A. Coronary artery spasm
B. Bradyarrhythmias
C. Neurobehavioral deficits
D. Panic disorder
Correct Answer: A. Coronary artery spasm
Cocaine use may cause such cardiac complications as coronary artery spasm, myocardial infarction, dilated cardiomyopathy, acute heart failure, endocarditis, and sudden death. Cocaine blocks reuptake of norepinephrine, epinephrine, and dopamine, causing an excess of these neurotransmitters at postsynaptic receptor sites. Cocaine and its metabolites may cause arterial vasoconstriction hours after use. Epicardial coronary arteries are especially vulnerable to these effects, leading to a decreased myocardial oxygen supply.
Option B: Consequently, the drug is more likely to cause tachyarrhythmias than bradyarrhythmias. Cocaine-induced central sympathetic stimulation and direct cardiac effects may lead to tachycardia, hypertension, and coronary or cerebral artery vasoconstriction leading to myocardial infarction and stroke.

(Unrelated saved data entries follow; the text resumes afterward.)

(** [strings.Count(s, substr)] for a non-empty [substr]: occurrences that do
    not overlap, found left to right.  [skip] runes are still covered by
    the occurrence found last. *)
Fixpoint Count_from (skip : nat) (s substr : text) : Z :=
  match s with
  | [] => 0
  | _ :: s' =>
      match skip with
      | S k => Count_from k s' substr
      | O => if HasPrefix s substr
             then 1 + Count_from (length substr - 1) s' substr
             else Count_from 0 s' substr
      end
  end.

Definition Count (s substr : text) : Z := Count_from 0 s substr.

(** [strings.ReplaceAll(s, old, new)] for a non-empty [old]. *)
Fixpoint ReplaceAll_from (skip : nat) (s old new : text) : text :=
  match s with
  | [] => []
  | c :: s' =>
      match skip with
      | S k => ReplaceAll_from k s' old new
      | O => if HasPrefix s old
             then new ++ ReplaceAll_from (length old - 1) s' old new
             else c :: ReplaceAll_from 0 s' old new
      end
  end.

Definition ReplaceAll (s old new : text) : text := ReplaceAll_from 0 s old new.

(** Rune literals. *)
Definition SP : rune := 0x20.
Definition LF : rune := 0x0A.
Definition CR : rune := 0x0D.
Definition TAB : rune := 0x09.

Section WithTables.

Context `{U : UnicodeTables}.

(** isCombiningChar checks if character is a combining character *)
Definition isCombiningChar (r : rune) : bool :=
  unicode_In r [Mn; Mc; Me].

(** [strings.TrimSpace]: leading and trailing white space, as defined by
    Unicode, removed. *)
Fixpoint TrimLeftSpace (s : text) : text :=
  match s with
  | [] => []
  | c :: s' => if IsSpace c then TrimLeftSpace s' else s
  end.

Definition TrimSpace (s : text) : text :=
  reverse (TrimLeftSpace (reverse (TrimLeftSpace s))).

(** The loop of [CleanText]: the runes written to the builder from [input]
    on, [combiningCount] being the counter on entry.  The counter is a Go
    [int] that grows by one per rune read, far from its bound. *)
Definition maxCombining : Z := 2.

Fixpoint CleanText_loop (combiningCount : Z) (input : text) : text :=
  match input with
  | [] => []
  | r :: rest =>
      if isControlChar r then CleanText_loop combiningCount rest
      else if isCombiningChar r then
        let combiningCount := combiningCount + 1 in
        if combiningCount <=? maxCombining
        then r :: CleanText_loop combiningCount rest
        else CleanText_loop combiningCount rest
      else
        let combiningCount := 0 in
        if isDangerousUnicode r then CleanText_loop combiningCount rest
        else r :: CleanText_loop combiningCount rest
  end.

(** CleanText removes dangerous Unicode characters and excessive combining
    marks.  NOTE: Does NOT trim spaces. *)
Definition CleanText (input : text) : text :=
  match input with
  | [] => input
  | _ => CleanText_loop 0 input
  end.

(** The zalgo loop of [ValidateTextSafety]: [true] when the counter passes
    [maxConsecutiveCombining]. *)
Definition maxConsecutiveCombining : Z := 5.

Fixpoint excessiveCombining (combiningCount : Z) (input : text) : bool :=
  match input with
  | [] => false
  | r :: rest =>
      if isCombiningChar r then
        let combiningCount := combiningCount + 1 in
        if combiningCount >? maxConsecutiveCombining then true
        else excessiveCombining combiningCount rest
      else excessiveCombining 0 rest
  end.

Definition msgExcessive : string :=
  "Text contains excessive special characters that may break display".
Definition msgSuspicious : string := "Text contains suspicious character patterns".
Definition msgInvisible : string := "Text contains invisible characters".

(** ValidateTextSafety checks for dangerous Unicode patterns *)
Definition ValidateTextSafety (input : text) : bool * string :=
  match input with
  | [] => (true, EmptyString)
  | _ =>
    if excessiveCombining 0 input then (false, msgExcessive)
    else if (Count input [0xED] >? 10) || (Count input [0xEC] >? 10)
    then (false, "Text contains suspicious character patterns")
    else if Contains input [0x200B] || Contains input [0x200C] || Contains input [0x200D]
    then (false, "Text contains invisible characters")
    else (true, EmptyString)
  end.

(** [utf8.RuneCountInString] *)
Definition RuneCountInString (s : text) : Z := Z.of_nat (length s).

(** [regexp.MustCompile(`^[a-zA-Z0-9_\-]+$`).MatchString]: one or more
    runes, each in the class. *)
Definition usernameChar (r : rune) : bool :=
  ((0x61 <=? r) && (r <=? 0x7A)) || ((0x41 <=? r) && (r <=? 0x5A)) ||
  ((0x30 <=? r) && (r <=? 0x39)) || (r =? 0x5F) || (r =? 0x2D).

Definition validUsername_MatchString (s : text) : bool :=
  match s with
  | [] => false
  | _ => forallb usernameChar s
  end.

(** ValidateUsername checks if username is valid and safe *)
Definition ValidateUsername (username : text) : bool * string :=
  let cleaned := CleanText username in
  if Contains cleaned [SP] then (false, "Username cannot contain spaces")
  else
    let '(valid, errMsg) := ValidateTextSafety cleaned in
    if negb valid then (false, errMsg)
    else
      let length := RuneCountInString cleaned in
      if length <? 3 then (false, "Username must be at least 3 characters")
      else if length >? 50 then (false, "Username must be no more than 50 characters")
      else if negb (validUsername_MatchString cleaned)
      then (false, "Username can only contain letters, numbers, underscores, and hyphens")
      else (true, EmptyString).

(** ValidatePassword checks if password meets strong password policy *)
Definition ValidatePassword (password : text) : bool * string :=
  let length := RuneCountInString password in
  if length <? 8 then (false, "Password must be at least 8 characters")
  else if length >? 128 then (false, "Password must be no more than 128 characters")
  else if Contains password [SP] then (false, "Password cannot contain spaces")
  else
    let hasUpper := existsb IsUpper password in
    if negb hasUpper then (false, "Password must contain at least one uppercase letter")
    else
      let hasLower := existsb IsLower password in
      if negb hasLower then (false, "Password must contain at least one lowercase letter")
      else
        let hasDigit := existsb IsDigit password in
        if negb hasDigit then (false, "Password must contain at least one number")
        else
          let hasSpecial :=
            existsb (λ char, negb (IsLetter char) && negb (IsDigit char)
                             && negb (IsSpace char)) password in
          if negb hasSpecial
          then (false, "Password must contain at least one special character (!@#$%^&*)")
          else (true, EmptyString).

(** [for strings.Contains(cleaned, "  ") { cleaned = strings.ReplaceAll(cleaned, "  ", " ") }];
    every turn of the loop shortens the string, so [length cleaned] turns
    are enough (lemma [collapseSpaces_done]). *)
Fixpoint collapseSpaces_loop (fuel : nat) (cleaned : text) : text :=
  match fuel with
  | O => cleaned
  | S fuel' =>
      if Contains cleaned [SP; SP]
      then collapseSpaces_loop fuel' (ReplaceAll cleaned [SP; SP] [SP])
      else cleaned
  end.

Definition collapseSpaces (cleaned : text) : text :=
  collapseSpaces_loop (length cleaned) cleaned.

(** "More than 5 consecutive combining marks appear in [s]". *)
Definition excessiveRun (s : text) : Prop :=
  ∃ pre run post,
    s = pre ++ run ++ post ∧ (5 < length run)%nat ∧
    Forall (λ r, isCombiningChar r = true) run.

(** The title after cleaning and the single-line normalisation. *)
Definition normalizeTitle (title : text) : text :=
  let cleaned := CleanText title in
  let cleaned := ReplaceAll cleaned [LF] [SP] in
  let cleaned := ReplaceAll cleaned [CR] [SP] in
  let cleaned := ReplaceAll cleaned [TAB] [SP] in
  collapseSpaces cleaned.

Option C: Although neurobehavioral deficits are common in neonates born to cocaine users, they are rare in adults. CNS reactions may be more excitatory than depressant. In its mild form, the patient may display anxiety, restlessness, and excitement. Full-body tonic-clonic seizures may result from moderate to severe CNS stimulation. These seizures are often followed by CNS depression, with death resulting from respiratory failure and/or asphyxiation if concomitant emesis is present.
Option D: As craving for the drug increases, a person who’s addicted to cocaine typically experiences euphoria followed by depression, not panic disorder. Cardiovascular toxicity and agitation are best-treated first-line with benzodiazepines to decrease CNS sympathetic outflow. However, there is a risk of over-sedation and respiratory depression with escalating and numerous doses of benzodiazepines, which is often necessary. Non-dihydropyridine calcium channel blockers such as diltiazem and verapamil have shown the ability to reduce hypertension reliably, but not tachycardia.